◆ About this task
Which lines of the data include the string "Hclean"? List them all.

*** Opening Given records ***

(** X15: [InjectTemplateFunc] keeps one injector per name, the first.
    Under a free name it registers the injector and leaves every other
    name and every other field alone; after that a second injection under
    the same name fails with a message that quotes the name, and the first
    injector stays. *)
Theorem InjectTemplateFunc_first_wins r name fn fn' :
  render.tplFuncInjectors r !! name = None →
  ∃ r1,
    render.InjectTemplateFunc name fn r = (r1, None) ∧
    render.tplFuncInjectors r1 !! name = Some fn ∧
    (∀ other, other ≠ name →
       render.tplFuncInjectors r1 !! other = render.tplFuncInjectors r !! other) ∧
    render.templateFiles r1 = render.templateFiles r ∧
    render.baseTemplates r1 = render.baseTemplates r ∧
    render.errorTemplate r1 = render.errorTemplate r ∧
    render.funcMap r1 = render.funcMap r ∧
    render.log r1 = render.log r ∧
    render.errHandler r1 = render.errHandler r ∧
    render.InjectTemplateFunc name fn' r1
    = (r1, Some (errForeign ("injection " +:+ name +:+ " name already taken"))).
Proof.
  intros Hfree. unfold render.InjectTemplateFunc at 1. rewrite Hfree.
  eexists. split; [reflexivity |].
  split; [cbn; by rewrite lookup_insert_eq |].
  split; [intros other Hne; cbn; by rewrite lookup_insert_ne |].
  repeat (split; [reflexivity |]).
  unfold render.InjectTemplateFunc. cbn. by rewrite lookup_insert_eq.
Qed.

Lemma InjectTemplateFunc_first_wins_witness :
  let addr : render.FuncInjector := fun _ _ => inl (VString "localhost:1234") in
  let other : render.FuncInjector := fun _ _ => inl VNil in
  ∃ r1,
    render.InjectTemplateFunc "addr" addr render.empty = (r1, None) ∧
    render.InjectTemplateFunc "addr" other r1
    = (r1, Some (errForeign "injection addr name already taken")).
Proof.
  cbv zeta.
  destruct (InjectTemplateFunc_first_wins render.empty "addr"
              (fun _ _ => inl (VString "localhost:1234"))
              (fun _ _ => inl VNil) eq_refl)
    as (r1 & Hfirst & _ & _ & _ & _ & _ & _ & _ & _ & Hsecond).
  exists r1. by split.
Defined.

(** X16: [AddTemplates] of the renderer replaces the list of templates;
    it does not add to it.  After two calls with lists that are not empty
    the renderer is the one the second call alone leaves, and a call with
    an empty list in between changes nothing. *)
Theorem render_AddTemplates_replaces r files1 files2 :
  files2 ≠ [] →
  fst (render.AddTemplates files2 (fst (render.AddTemplates files1 r)))
  = fst (render.AddTemplates files2 r) ∧
  render.templateFiles (fst (render.AddTemplates files2 r)) = files2 ∧
  fst (render.AddTemplates [] (fst (render.AddTemplates files2 r)))
  = fst (render.AddTemplates files2 r).
Proof.
  intros Hne. unfold render.AddTemplates.
  destruct files2 as [| f2 files2]; [done |].
  destruct files1; cbn; done.
Qed.

Lemma render_AddTemplates_replaces_witness :
  render.templateFiles
    (fst (render.AddTemplates ["bug1.tmpl"]
            (fst (render.AddTemplates ["testFuncMap.tmpl"] render.empty))))
  = ["bug1.tmpl"].
Proof.
  destruct (render_AddTemplates_replaces render.empty
              ["testFuncMap.tmpl"] ["bug1.tmpl"]) as (Htwice & Hset & _);
    [discriminate |].
  by rewrite Htwice.
Defined.

Lemma render_options_fail_cleanly_witness :
  snd (render.AddTemplates [] render.empty) ≠ None ∧
  fst (render.AddTemplates [] render.empty) = render.empty.
Proof.
  destruct (render_options_fail_cleanly render.empty)
    as (Hfails & _ & _ & _ & _ & _ & _ & Hclean & _).
  split; [by apply Hfails | by apply Hclean, Hfails].
Defined.

(** ** Package templates *)


(** X17: the package-level [AddTemplates] and [SetBaseTemplates] add to
    their lists.  After any sequence of calls the list of templates is the
    old list followed by the arguments of the calls, in the order of the
    calls, and likewise for the base templates; the asset function is the
    one of the last [SetBaseTemplates].  Nothing else changes. *)
Theorem templates_lists_accumulate st
    (adds : list (list string))
    (bases : list (option templates.assetFunc * list string)) :
  let st1 := foldl (fun st files => templates.AddTemplates files st) st adds in
  let st2 := foldl (fun st b => templates.SetBaseTemplates b.1 b.2 st) st bases in
  templates.templateFiles st1 = (templates.templateFiles st ++ concat adds)%list ∧
  templates.baseTemplateFiles st1 = templates.baseTemplateFiles st ∧
  templates.asset st1 = templates.asset st ∧
  templates.templates st1 = templates.templates st ∧
  templates.appRouter st1 = templates.appRouter st ∧
  templates.baseTemplateFiles st2
  = (templates.baseTemplateFiles st ++ concat (snd <$> bases))%list ∧
  templates.asset st2 = default (templates.asset st) (fst <$> last bases) ∧
  templates.templateFiles st2 = templates.templateFiles st ∧
  templates.templates st2 = templates.templates st ∧
  templates.appRouter st2 = templates.appRouter st.
Proof.
  cbv zeta. split; [| split; [| split; [| split; [| split]]]].
  1-5: revert st; induction adds as [| files adds IH]; intros st; cbn;
    [by rewrite ?app_nil_r | rewrite IH; cbn; by rewrite <- ?app_assoc].
  revert st. induction bases as [| [fn files] bases IH]; intros st.
  { cbn. by rewrite app_nil_r. }
  cbn [foldl fst snd].
  destruct (IH (templates.SetBaseTemplates fn files st))
    as (Hb & Ha & Ht & Hts & Hr).
  rewrite Hb, Ha, Ht, Hts, Hr. cbn.
  rewrite <- app_assoc. repeat split.
  destruct bases as [| b bases]; [reflexivity |].
  rewrite last_cons_cons.
  destruct (last (b :: bases)) as [x |] eqn:Hlast; [done |].
  by apply last_None in Hlast.
Qed.



Lemma urlParams_None ps acc :
  templates.urlParams ps acc = None ↔ ∃ v, templates.POther v ∈ ps.
Proof.
  revert acc. induction ps as [| p ps IH]; intros acc; cbn.
  - split; [done |]. intros [v Hv]. by apply elem_of_nil in Hv.
  - destruct p as [v | v | v | v]; rewrite ?IH.
    1-3: split; [intros [x Hx]; exists x; by right |];
         intros [x Hx]; apply elem_of_cons in Hx as [Hx | Hx]; [done |];
         by exists x.
    split; [| done]. intros _. exists v. by left.
Qed.

Lemma urlParams_Some ps acc params :
  templates.urlParams ps acc = Some params →
  ∃ tail,
    params = (acc ++ tail)%list ∧
    Forall2 (fun p s =>
               match p with
               | templates.PString v => s = v
               | templates.PInt v | templates.PInt64 v =>
                   s = encodedTime.FormatInt v
               | templates.POther _ => False
               end) ps tail.
Proof.
  revert acc. induction ps as [| p ps IH]; intros acc; cbn.
  - intros [= <-]. exists []. by rewrite app_nil_r.
  - destruct p as [v | v | v | v]; [| | | done];
      intros Hrun; destruct (IH _ Hrun) as (tail & -> & Hall);
      eexists (_ :: tail); rewrite <- app_assoc; (split; [done |]);
      by constructor.
Qed.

*** Closing Given records ***

◆ Your solution
    as (Hfails & _ & _ & _ & _ & _ & _ & Hclean & _).
  split; [by apply Hfails | by apply Hclean, Hfails].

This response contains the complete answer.